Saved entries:
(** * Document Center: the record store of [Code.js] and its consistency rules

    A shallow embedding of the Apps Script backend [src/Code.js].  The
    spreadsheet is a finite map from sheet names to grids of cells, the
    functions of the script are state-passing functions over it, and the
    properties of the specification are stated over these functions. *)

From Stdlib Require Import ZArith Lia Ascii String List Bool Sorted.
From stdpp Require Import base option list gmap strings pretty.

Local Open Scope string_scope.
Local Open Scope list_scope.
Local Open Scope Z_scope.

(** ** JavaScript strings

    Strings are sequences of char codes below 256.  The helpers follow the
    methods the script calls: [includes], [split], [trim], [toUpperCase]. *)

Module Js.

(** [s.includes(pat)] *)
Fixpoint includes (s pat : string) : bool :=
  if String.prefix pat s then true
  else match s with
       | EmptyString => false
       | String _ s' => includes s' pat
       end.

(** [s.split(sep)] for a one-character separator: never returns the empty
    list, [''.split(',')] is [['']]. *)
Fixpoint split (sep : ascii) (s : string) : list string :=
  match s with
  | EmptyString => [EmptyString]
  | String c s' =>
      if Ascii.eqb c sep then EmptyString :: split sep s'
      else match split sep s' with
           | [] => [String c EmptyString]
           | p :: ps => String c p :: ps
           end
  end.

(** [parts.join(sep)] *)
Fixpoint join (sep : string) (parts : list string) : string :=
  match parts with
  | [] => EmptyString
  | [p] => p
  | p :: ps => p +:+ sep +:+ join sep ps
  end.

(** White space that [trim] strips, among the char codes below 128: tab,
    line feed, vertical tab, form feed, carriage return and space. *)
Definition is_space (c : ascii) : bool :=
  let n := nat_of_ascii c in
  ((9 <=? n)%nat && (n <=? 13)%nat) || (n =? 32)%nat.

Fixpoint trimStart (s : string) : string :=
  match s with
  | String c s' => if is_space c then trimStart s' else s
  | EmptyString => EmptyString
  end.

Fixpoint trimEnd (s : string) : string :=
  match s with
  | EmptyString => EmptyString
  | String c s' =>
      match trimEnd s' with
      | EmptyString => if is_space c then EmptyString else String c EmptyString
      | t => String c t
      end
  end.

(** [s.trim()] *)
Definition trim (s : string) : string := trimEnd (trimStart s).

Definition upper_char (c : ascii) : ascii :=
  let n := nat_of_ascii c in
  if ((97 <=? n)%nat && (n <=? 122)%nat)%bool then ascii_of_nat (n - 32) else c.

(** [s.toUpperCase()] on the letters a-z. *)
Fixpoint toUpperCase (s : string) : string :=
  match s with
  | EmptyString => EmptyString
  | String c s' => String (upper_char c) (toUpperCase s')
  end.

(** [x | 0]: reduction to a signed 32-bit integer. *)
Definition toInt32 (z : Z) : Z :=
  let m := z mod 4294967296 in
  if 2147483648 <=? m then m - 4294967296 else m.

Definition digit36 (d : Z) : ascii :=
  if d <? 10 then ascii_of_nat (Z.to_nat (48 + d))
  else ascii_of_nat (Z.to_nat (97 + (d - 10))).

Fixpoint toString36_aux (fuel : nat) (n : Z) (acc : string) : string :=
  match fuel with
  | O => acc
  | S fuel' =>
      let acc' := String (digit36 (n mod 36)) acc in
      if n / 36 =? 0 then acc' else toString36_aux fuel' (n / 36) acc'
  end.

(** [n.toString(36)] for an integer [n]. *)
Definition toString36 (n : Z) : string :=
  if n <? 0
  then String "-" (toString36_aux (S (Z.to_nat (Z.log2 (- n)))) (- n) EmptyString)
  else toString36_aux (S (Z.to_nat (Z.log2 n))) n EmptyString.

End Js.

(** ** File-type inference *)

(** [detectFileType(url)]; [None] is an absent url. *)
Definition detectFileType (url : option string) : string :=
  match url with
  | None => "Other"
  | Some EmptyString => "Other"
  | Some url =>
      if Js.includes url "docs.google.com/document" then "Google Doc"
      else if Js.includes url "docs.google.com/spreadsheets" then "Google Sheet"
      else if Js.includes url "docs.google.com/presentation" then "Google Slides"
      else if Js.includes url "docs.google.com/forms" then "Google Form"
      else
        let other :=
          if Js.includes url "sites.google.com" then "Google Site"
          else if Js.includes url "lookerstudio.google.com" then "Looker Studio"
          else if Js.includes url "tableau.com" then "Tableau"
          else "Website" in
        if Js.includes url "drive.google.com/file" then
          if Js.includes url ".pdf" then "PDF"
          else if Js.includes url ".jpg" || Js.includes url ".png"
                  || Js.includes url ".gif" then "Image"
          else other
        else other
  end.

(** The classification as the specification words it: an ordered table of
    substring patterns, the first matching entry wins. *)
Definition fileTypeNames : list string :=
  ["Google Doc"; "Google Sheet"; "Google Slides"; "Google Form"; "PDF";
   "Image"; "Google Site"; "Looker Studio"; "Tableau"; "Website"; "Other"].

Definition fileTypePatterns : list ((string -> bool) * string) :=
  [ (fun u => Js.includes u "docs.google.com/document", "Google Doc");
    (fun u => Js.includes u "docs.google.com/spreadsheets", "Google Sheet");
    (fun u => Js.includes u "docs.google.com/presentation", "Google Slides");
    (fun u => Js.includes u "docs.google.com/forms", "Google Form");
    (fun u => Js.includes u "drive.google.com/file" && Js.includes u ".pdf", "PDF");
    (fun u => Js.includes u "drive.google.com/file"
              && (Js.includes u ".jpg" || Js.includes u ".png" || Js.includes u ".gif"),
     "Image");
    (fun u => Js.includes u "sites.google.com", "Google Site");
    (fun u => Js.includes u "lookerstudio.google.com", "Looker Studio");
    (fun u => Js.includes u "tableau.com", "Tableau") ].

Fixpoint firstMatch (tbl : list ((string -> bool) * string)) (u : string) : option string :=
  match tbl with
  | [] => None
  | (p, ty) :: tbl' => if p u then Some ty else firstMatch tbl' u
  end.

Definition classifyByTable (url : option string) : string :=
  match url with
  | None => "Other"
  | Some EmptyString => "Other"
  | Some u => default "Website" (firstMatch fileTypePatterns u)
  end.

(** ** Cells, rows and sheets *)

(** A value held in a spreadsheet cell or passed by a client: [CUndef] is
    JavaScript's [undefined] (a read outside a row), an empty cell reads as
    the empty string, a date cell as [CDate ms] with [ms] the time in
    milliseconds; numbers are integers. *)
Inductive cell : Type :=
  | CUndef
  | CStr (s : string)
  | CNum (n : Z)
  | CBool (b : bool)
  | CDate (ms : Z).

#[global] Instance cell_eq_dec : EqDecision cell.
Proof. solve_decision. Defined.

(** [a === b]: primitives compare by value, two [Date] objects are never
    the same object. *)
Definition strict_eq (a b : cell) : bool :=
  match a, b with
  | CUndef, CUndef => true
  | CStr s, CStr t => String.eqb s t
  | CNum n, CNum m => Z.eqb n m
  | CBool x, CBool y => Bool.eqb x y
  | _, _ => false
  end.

* * *

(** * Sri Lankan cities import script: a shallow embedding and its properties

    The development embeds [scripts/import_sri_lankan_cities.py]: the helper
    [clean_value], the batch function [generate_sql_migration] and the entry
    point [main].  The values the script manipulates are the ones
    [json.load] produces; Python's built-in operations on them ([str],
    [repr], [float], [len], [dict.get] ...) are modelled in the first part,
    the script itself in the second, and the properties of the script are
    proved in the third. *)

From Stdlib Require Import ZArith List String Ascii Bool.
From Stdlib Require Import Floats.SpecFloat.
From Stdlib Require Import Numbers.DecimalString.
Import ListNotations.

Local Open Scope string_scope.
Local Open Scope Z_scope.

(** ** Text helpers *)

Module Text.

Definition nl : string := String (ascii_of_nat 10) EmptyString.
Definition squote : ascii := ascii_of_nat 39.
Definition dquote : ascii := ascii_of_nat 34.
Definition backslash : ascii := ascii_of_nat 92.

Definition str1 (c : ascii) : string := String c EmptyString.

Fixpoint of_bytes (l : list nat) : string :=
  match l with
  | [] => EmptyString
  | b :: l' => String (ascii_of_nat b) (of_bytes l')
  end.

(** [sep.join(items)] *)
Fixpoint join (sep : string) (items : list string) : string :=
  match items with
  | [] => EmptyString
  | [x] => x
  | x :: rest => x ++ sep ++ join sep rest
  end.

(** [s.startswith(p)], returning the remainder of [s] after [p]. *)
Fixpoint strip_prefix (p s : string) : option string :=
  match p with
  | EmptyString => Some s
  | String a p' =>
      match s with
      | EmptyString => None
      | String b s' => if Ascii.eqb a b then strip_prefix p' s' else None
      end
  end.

==

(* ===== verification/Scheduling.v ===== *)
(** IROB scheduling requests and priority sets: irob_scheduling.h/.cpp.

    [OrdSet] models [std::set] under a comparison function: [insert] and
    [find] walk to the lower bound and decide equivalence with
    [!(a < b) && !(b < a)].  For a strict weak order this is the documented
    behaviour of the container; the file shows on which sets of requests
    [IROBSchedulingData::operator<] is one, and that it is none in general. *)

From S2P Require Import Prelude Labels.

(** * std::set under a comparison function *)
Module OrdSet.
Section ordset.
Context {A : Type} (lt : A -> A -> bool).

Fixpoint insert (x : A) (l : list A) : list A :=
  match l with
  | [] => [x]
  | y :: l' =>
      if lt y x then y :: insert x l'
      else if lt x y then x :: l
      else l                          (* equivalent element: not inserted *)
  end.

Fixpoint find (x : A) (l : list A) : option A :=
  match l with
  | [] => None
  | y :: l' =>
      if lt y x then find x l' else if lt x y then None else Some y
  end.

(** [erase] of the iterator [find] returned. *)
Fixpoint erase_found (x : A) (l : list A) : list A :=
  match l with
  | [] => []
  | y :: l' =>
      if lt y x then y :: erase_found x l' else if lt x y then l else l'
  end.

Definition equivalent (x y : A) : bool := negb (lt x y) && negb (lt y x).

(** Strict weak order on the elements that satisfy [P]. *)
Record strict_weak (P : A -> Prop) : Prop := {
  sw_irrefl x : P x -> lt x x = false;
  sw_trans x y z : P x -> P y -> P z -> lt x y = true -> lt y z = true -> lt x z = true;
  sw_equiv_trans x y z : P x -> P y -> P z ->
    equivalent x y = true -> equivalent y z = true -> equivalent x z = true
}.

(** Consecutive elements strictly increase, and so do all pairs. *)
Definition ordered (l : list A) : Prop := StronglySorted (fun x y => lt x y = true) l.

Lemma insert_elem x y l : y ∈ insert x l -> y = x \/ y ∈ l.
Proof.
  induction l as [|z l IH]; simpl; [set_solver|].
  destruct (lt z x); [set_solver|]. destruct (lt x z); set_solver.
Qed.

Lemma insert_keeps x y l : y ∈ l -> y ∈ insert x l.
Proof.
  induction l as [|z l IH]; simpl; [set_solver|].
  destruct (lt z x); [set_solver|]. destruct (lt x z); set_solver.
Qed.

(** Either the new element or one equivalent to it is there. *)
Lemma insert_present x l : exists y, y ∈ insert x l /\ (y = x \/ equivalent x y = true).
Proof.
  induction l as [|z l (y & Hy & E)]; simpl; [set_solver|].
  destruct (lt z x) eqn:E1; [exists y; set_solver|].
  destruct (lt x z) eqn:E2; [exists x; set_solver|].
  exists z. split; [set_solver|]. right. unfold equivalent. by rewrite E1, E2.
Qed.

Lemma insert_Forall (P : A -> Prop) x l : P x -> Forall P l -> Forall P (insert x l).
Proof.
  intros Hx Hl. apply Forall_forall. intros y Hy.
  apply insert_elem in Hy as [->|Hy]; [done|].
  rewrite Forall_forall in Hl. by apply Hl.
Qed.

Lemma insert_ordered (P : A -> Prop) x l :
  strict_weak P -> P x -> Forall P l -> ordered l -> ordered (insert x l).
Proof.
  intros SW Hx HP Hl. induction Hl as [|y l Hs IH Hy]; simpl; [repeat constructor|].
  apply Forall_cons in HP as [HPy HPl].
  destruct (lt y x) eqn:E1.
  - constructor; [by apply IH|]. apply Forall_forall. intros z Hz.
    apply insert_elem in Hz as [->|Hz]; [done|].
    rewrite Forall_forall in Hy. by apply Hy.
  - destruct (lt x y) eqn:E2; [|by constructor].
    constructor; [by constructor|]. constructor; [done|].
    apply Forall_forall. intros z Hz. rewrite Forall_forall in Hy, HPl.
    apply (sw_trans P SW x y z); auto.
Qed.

| TASK TO COMPLETE |
The lines to extract from the data above begin with the line containing "(** * Document" and end with the line containing "if String.prefix pat s then true". Extract them exactly, including both.

| TASK RESULT |
(** * Document Center: the record store of [Code.js] and its consistency rules

    A shallow embedding of the Apps Script backend [src/Code.js].  The
    spreadsheet is a finite map from sheet names to grids of cells, the
    functions of the script are state-passing functions over it, and the
    properties of the specification are stated over these functions. *)

From Stdlib Require Import ZArith Lia Ascii String List Bool Sorted.
From stdpp Require Import base option list gmap strings pretty.

Local Open Scope string_scope.
Local Open Scope list_scope.
Local Open Scope Z_scope.

(** ** JavaScript strings

    Strings are sequences of char codes below 256.  The helpers follow the
    methods the script calls: [includes], [split], [trim], [toUpperCase]. *)

Module Js.

(** [s.includes(pat)] *)
Fixpoint includes (s pat : string) : bool :=
  if String.prefix pat s then true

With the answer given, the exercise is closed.